Rewiring how teams think about specs

It takes time to build the muscle memory for human-AI collaboration. Engineers who spent careers working alone need to learn to direct another intelligence. That is a new skill, not an upgrade to an old one.

Technical

Paying down the debt that makes agents stumble

Implicit knowledge buried in tribal docs. Inconsistent patterns across services. Build systems held together with shell scripts. Agents expose every shortcut you took in the last decade.

Structure

Hiring, training, and measuring differently

The job description that hired your last ten engineers is wrong for the next ten. The performance metrics you run today measure the wrong outputs. None of that changes overnight — but all of it can be started.

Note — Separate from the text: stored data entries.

(* ===== verification/Bus.v ===== *)
(** * The entity bus ([crates/abigail-streaming]: [bus.rs], [types.rs],
      [memory_broker.rs])

    Topics, envelopes and the in-memory broker.  tokio's broadcast channel is the
    class [Broadcast], with its documented behaviour in [BroadcastLaws].  A
    subscription is the task [subscribe] spawns: one turn of its loop is
    [deliver], and [handled] is what its handler was called with. *)

From S2P Require Import Prelude RustStr Ledger.
From Stdlib Require Import ZArith Lia.
From stdpp Require Import base list sets strings gmap fin_maps.

Open Scope rust_scope.

Definition BUS_STREAM : string := "entity".

Inductive Topic : Type :=
| MentorInput
| IdReaction
| IdSignal
| EgoDeliberation
| EgoAction
| ConscienceCheck
| SuperegoEvaluation
| JobEvents
| SkillExecuted
| MemoryArchive
| HiveOutbound
| GovernanceInbound.

#[export] Instance Topic_eq_dec : EqDecision Topic.
Proof. solve_decision. Defined.

Definition topic_str (t : Topic) : string :=
  match t with
  | MentorInput => "mentor.input"
  | IdReaction => "id.reaction"
  | IdSignal => "id.signal"
  | EgoDeliberation => "ego.deliberation"
  | EgoAction => "ego.action"
  | ConscienceCheck => "conscience.check"
  | SuperegoEvaluation => "superego.evaluation"
  | JobEvents => "job.events"
  | SkillExecuted => "skill.executed"
  | MemoryArchive => "memory.archive"
  | HiveOutbound => "hive.outbound"
  | GovernanceInbound => "governance.inbound"
  end.

Definition topic_from_name (name : string) : option Topic :=
  if decide (name = "mentor.input") then Some MentorInput
  else if decide (name = "id.reaction") then Some IdReaction
  else if decide (name = "id.signal") then Some IdSignal
  else if decide (name = "ego.deliberation") then Some EgoDeliberation
  else if decide (name = "ego.action") then Some EgoAction
  else if decide (name = "conscience.check") then Some ConscienceCheck
  else if decide (name = "superego.evaluation") then Some SuperegoEvaluation
  else if decide (name = "job.events") then Some JobEvents
  else if decide (name = "skill.executed") then Some SkillExecuted
  else if decide (name = "memory.archive") then Some MemoryArchive
  else if decide (name = "hive.outbound") then Some HiveOutbound
  else if decide (name = "governance.inbound") then Some GovernanceInbound
  else None.

(** ** Envelopes and messages *)

Record Envelope (P : Type) : Type := mkEnvelope {
  envelope_topic : Topic;
  envelope_entity : string;
  occurred_at : string;
  envelope_soul_ref : option string;
  envelope_correlation : string;
  envelope_payload : P;
}.
Arguments mkEnvelope {P}.
Arguments envelope_topic {P}.
Arguments envelope_entity {P}.
Arguments occurred_at {P}.
Arguments envelope_soul_ref {P}.
Arguments envelope_correlation {P}.
Arguments envelope_payload {P}.

Definition new_envelope {P} (now : string) (topic : Topic) (entity correlation : string) (payload : P)
  : Envelope P := mkEnvelope topic entity now None correlation payload.

Definition with_soul_ref {P} (soul : string) (e : Envelope P) : Envelope P :=
  mkEnvelope (envelope_topic e) (envelope_entity e) (occurred_at e) (Some soul)
    (envelope_correlation e) (envelope_payload e).

Record StreamMessage : Type := mkMessage {
  message_id : string;
  message_payload : string;
  message_headers : gmap string string;
  message_timestamp : string;
}.

Record TopicConfig : Type := mkTopicConfig {
  partitions : Z;
  retention_seconds : Z;
  encryption : bool;
}.

Definition default_topic_config : TopicConfig := mkTopicConfig 1 86400 false.

(** [to_message] and [from_message]: the JSON text of an envelope is a parameter. *)
Definition to_message {P} (print : Envelope P → result string string) (uuid now : string)
    (e : Envelope P) : result StreamMessage string :=
  let? payload := print e in
  let headers : gmap string string :=
    <["correlation_id" := envelope_correlation e]>
      (<["entity_id" := envelope_entity e]> {["topic" := topic_str (envelope_topic e)]}) in
  let headers :=
    match envelope_soul_ref e with
    | Some soul => <["soul_ref" := soul]> headers
    | None => headers
    end in
  Ok (mkMessage uuid payload headers now).

Definition from_message {P} (parse : string → result (Envelope P) string) (m : StreamMessage)
  : result (Envelope P) string := parse (message_payload m).

Definition compute_soul_ref (sha256 : string → string) (bytes : string) : string :=
  "sha256:" +:+ to_hex (sha256 bytes).

(** ** Broadcast channels *)

Inductive Received (Msg : Type) : Type :=
| Got (m : Msg)
| Empty
| Lagged (n : nat)
| Closed.
Arguments Got {Msg}.
Arguments Empty {Msg}.
Arguments Lagged {Msg}.
Arguments Closed {Msg}.

Class Broadcast (Msg Chan Recv : Type) : Type := {
  channel : nat → Chan;
  (** an error when there are no receivers *)
  channel_send : Msg → Chan → Chan * result unit string;
  channel_subscribe : Chan → Chan * Recv;
  try_recv : Recv → Chan → Recv * Received Msg;
}.

(** [sent] is what went through a channel, and [position] what a receiver has
    behind it. *)
Class BroadcastLaws (Msg Chan Recv : Type) `{Broadcast Msg Chan Recv} : Type := {
  sent : Chan → list Msg;
  position : Recv → nat;
  capacity : Chan → nat;
  channel_spec n : sent (channel n) = [] ∧ n ≤ capacity (channel n);
  send_spec m c c' o :
    channel_send m c = (c', o) →
    capacity c' = capacity c ∧
    match o with
    | Ok _ => sent c' = sent c ++ [m]
    | Err _ => sent c' = sent c
    end;
  subscribe_spec c c' r :
    channel_subscribe c = (c', r) →
    sent c' = sent c ∧ capacity c' = capacity c ∧ position r = length (sent c);
  try_recv_spec r c r' o :
    position r ≤ length (sent c) → try_recv r c = (r', o) →
    match o with
    | Got m => sent c !! position r = Some m ∧ position r' = S (position r)
    | Empty | Closed => position r = length (sent c) ∧ position r' = position r
    | Lagged n => capacity c < length (sent c) - position r ∧ 0 < n ∧
                  position r' = position r + n ∧ position r' ≤ length (sent c)
    end;
}.

(** ** The in-memory broker *)

Section broker.
Context {Msg Chan Recv : Type} `{Broadcast Msg Chan Recv}.

Record Subscription : Type := mkSubscription {
  sub_key : string * string;
  sub_group : string;
  sub_receiver : Recv;
  sub_cancelled : bool;
  handled : list Msg;
}.

Record MemoryBroker : Type := mkBroker {
  topics : gmap (string * string) Chan;
  consumer_groups : gmap (string * string * string) bool;
  channel_capacity : nat;
  subscriptions : list Subscription;
}.

Definition new_broker (capacity : nat) : MemoryBroker := mkBroker ∅ ∅ capacity [].

Definition with_topics (f : gmap (string * string) Chan → gmap (string * string) Chan)
    (b : MemoryBroker) : MemoryBroker :=
  mkBroker (f (topics b)) (consumer_groups b) (channel_capacity b) (subscriptions b).
Definition with_subscriptions (f : list Subscription → list Subscription) (b : MemoryBroker)
  : MemoryBroker :=
  mkBroker (topics b) (consumer_groups b) (channel_capacity b) (f (subscriptions b)).

(** The sender of a topic, and the broker that has it. *)
Definition get_or_create_sender (stream topic : string) (b : MemoryBroker) : MemoryBroker * Chan :=
  match topics b !! (stream, topic) with
  | Some c => (b, c)
  | None =>
      let c := channel (channel_capacity b) in
      (with_topics (<[(stream, topic) := c]>) b, c)
  end.

Definition publish (stream topic : string) (m : Msg) (b : MemoryBroker) : MemoryBroker :=
  let '(b, c) := get_or_create_sender stream topic b in
  with_topics (<[(stream, topic) := (channel_send m c).1]>) b.

(** [for _ in 0..batch_size { match receiver.try_recv() .. }] *)
Fixpoint receive_batch (n : nat) (r : Recv) (c : Chan) : list Msg :=
  match n with
  | 0 => []
  | S n =>
      match try_recv r c with
      | (r, Got m) => m :: receive_batch n r c
      | _ => []
      end
  end.

Definition poll (stream topic : string) (batch_size : nat) (b : MemoryBroker)
  : MemoryBroker * list Msg :=
  let '(b, c) := get_or_create_sender stream topic b in
  let '(c, r) := channel_subscribe c in
  (with_topics (<[(stream, topic) := c]>) b, receive_batch batch_size r c).

Definition subscribe (stream topic group : string) (b : MemoryBroker) : MemoryBroker :=
  let '(b, c) := get_or_create_sender stream topic b in
  let '(c, r) := channel_subscribe c in
  with_subscriptions (λ l, l ++ [mkSubscription (stream, topic) group r false []])
    (with_topics (<[(stream, topic) := c]>) b).

Definition ensure_topic (stream topic : string) (b : MemoryBroker) : MemoryBroker :=
  with_topics (λ m, match m !! (stream, topic) with
                    | Some _ => m
                    | None => <[(stream, topic) := channel (channel_capacity b)]> m
                    end) b.

Definition ensure_consumer_group (stream topic group : string) (b : MemoryBroker) : MemoryBroker :=
  mkBroker (topics b)
    (match consumer_groups b !! (stream, topic, group) with
     | Some _ => consumer_groups b
     | None => <[(stream, topic, group) := true]> (consumer_groups b)
     end) (channel_capacity b) (subscriptions b).

(** [SubscriptionHandle::cancel] *)
Definition cancel_subscription (i : nat) : MemoryBroker → MemoryBroker :=
  with_subscriptions (alter (λ s, mkSubscription (sub_key s) (sub_group s) (sub_receiver s) true
                                    (handled s)) i).

(** A turn of the loop of a subscription that found something to do. *)
Definition received (c : Chan) (s : Subscription) : Subscription :=
  match try_recv (sub_receiver s) c with
  | (r, Got m) => mkSubscription (sub_key s) (sub_group s) r (sub_cancelled s) (handled s ++ [m])
  | (r, _) => mkSubscription (sub_key s) (sub_group s) r (sub_cancelled s) (handled s)
  end.

Definition deliver (i : nat) (b : MemoryBroker) : MemoryBroker :=
  match subscriptions b !! i with
  | None => b
  | Some s =>
      if sub_cancelled s then b
      else match topics b !! sub_key s with
           | None => b
           | Some c => with_subscriptions (<[i := received c s]>) b
           end
  end.

(** One call of the broker, or one turn of a subscription. *)
Inductive broker_step : MemoryBroker → MemoryBroker → Prop :=
| step_publish stream topic m b : broker_step b (publish stream topic m b)
| step_poll stream topic n b : broker_step b (poll stream topic n b).1
| step_subscribe stream topic group b : broker_step b (subscribe stream topic group b)
| step_ensure_topic stream topic b : broker_step b (ensure_topic stream topic b)
| step_ensure_group stream topic group b : broker_step b (ensure_consumer_group stream topic group b)
| step_cancel i b : broker_step b (cancel_subscription i b)
| step_deliver i b : broker_step b (deliver i b).
End broker.
Arguments Subscription : clear implicits.
Arguments MemoryBroker : clear implicits.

Implication The leaders getting this right are already 12–18 months into the organizational change. They are not waiting for the industry to converge on best practices.

Slide 04

Your Peers Are Placing Bets. Not Waiting for Consensus.

Competitive signal

What leaders ahead of you are doing

  • R&D teams pushing toward lights-out development — fully automated pipelines where humans set direction and review outcomes
  • Mapping entire value streams to identify where AI removes constraints versus where it creates new ones
  • Running parallel experiments across business units, deliberately testing different approaches
  • Having the conversation with the exec team, direct reports, and board before the industry converges

What waiting looks like

  • Benchmarking against today's capabilities instead of 2027's
  • Waiting for the approved vendor or the security review or someone to say it's safe
  • Framing AI as cost optimization rather than a 3-year capability-building investment
  • Running pilots that never become programs

Slide 05

"We Can't Afford Mistakes" Is the Most Dangerous Position You Can Take

Risk reframe
The math that doesn't lie

If your capacity is so overcommitted that you genuinely can't experiment, that's not a reason to avoid AI. It's a reason to accelerate.

Most engineering organizations spend less than 20% of capacity actually adding value to the product. The rest disappears into maintenance, toil, and the tax on accumulated complexity.

At that rate, you're headed for failure with or without AI. The question isn't whether you can afford to experiment. It's whether you can afford not to.

Risk The executives who waited for cloud clarity got clarity along with a gap they never closed. That pattern is repeating at higher speed.
The conversations to have now

With your exec team: Pressure-test assumptions. Align on a multi-year direction, not a single-year pilot.

With your direct reports: Create explicit permission to experiment and fail forward. Remove the incentive to sandbag.

With the board: Reframe AI from cost optimization to capability-building investment with a 3-year horizon. That is the right frame for what this actually is.

Direction This is not Agile. This is not DevOps. There is no twelve-month transformation roadmap. There is only building.

Slide 06

In 2028 You Will Either Have Built the Capability or You Will Be Explaining Why You Didn't.

Decision close
The board conversation you want to avoid

Your company is just now reaching 2025-level AI capability. Your competitors are two generations ahead. What happened?

The leaders who got this right started in 2023 and 2024. They built product intuition, rewired engineering teams, paid down the technical debt that makes agents stumble. They carry a 2-year compounding advantage right now.

The leaders who waited are managing the conversation about why they waited.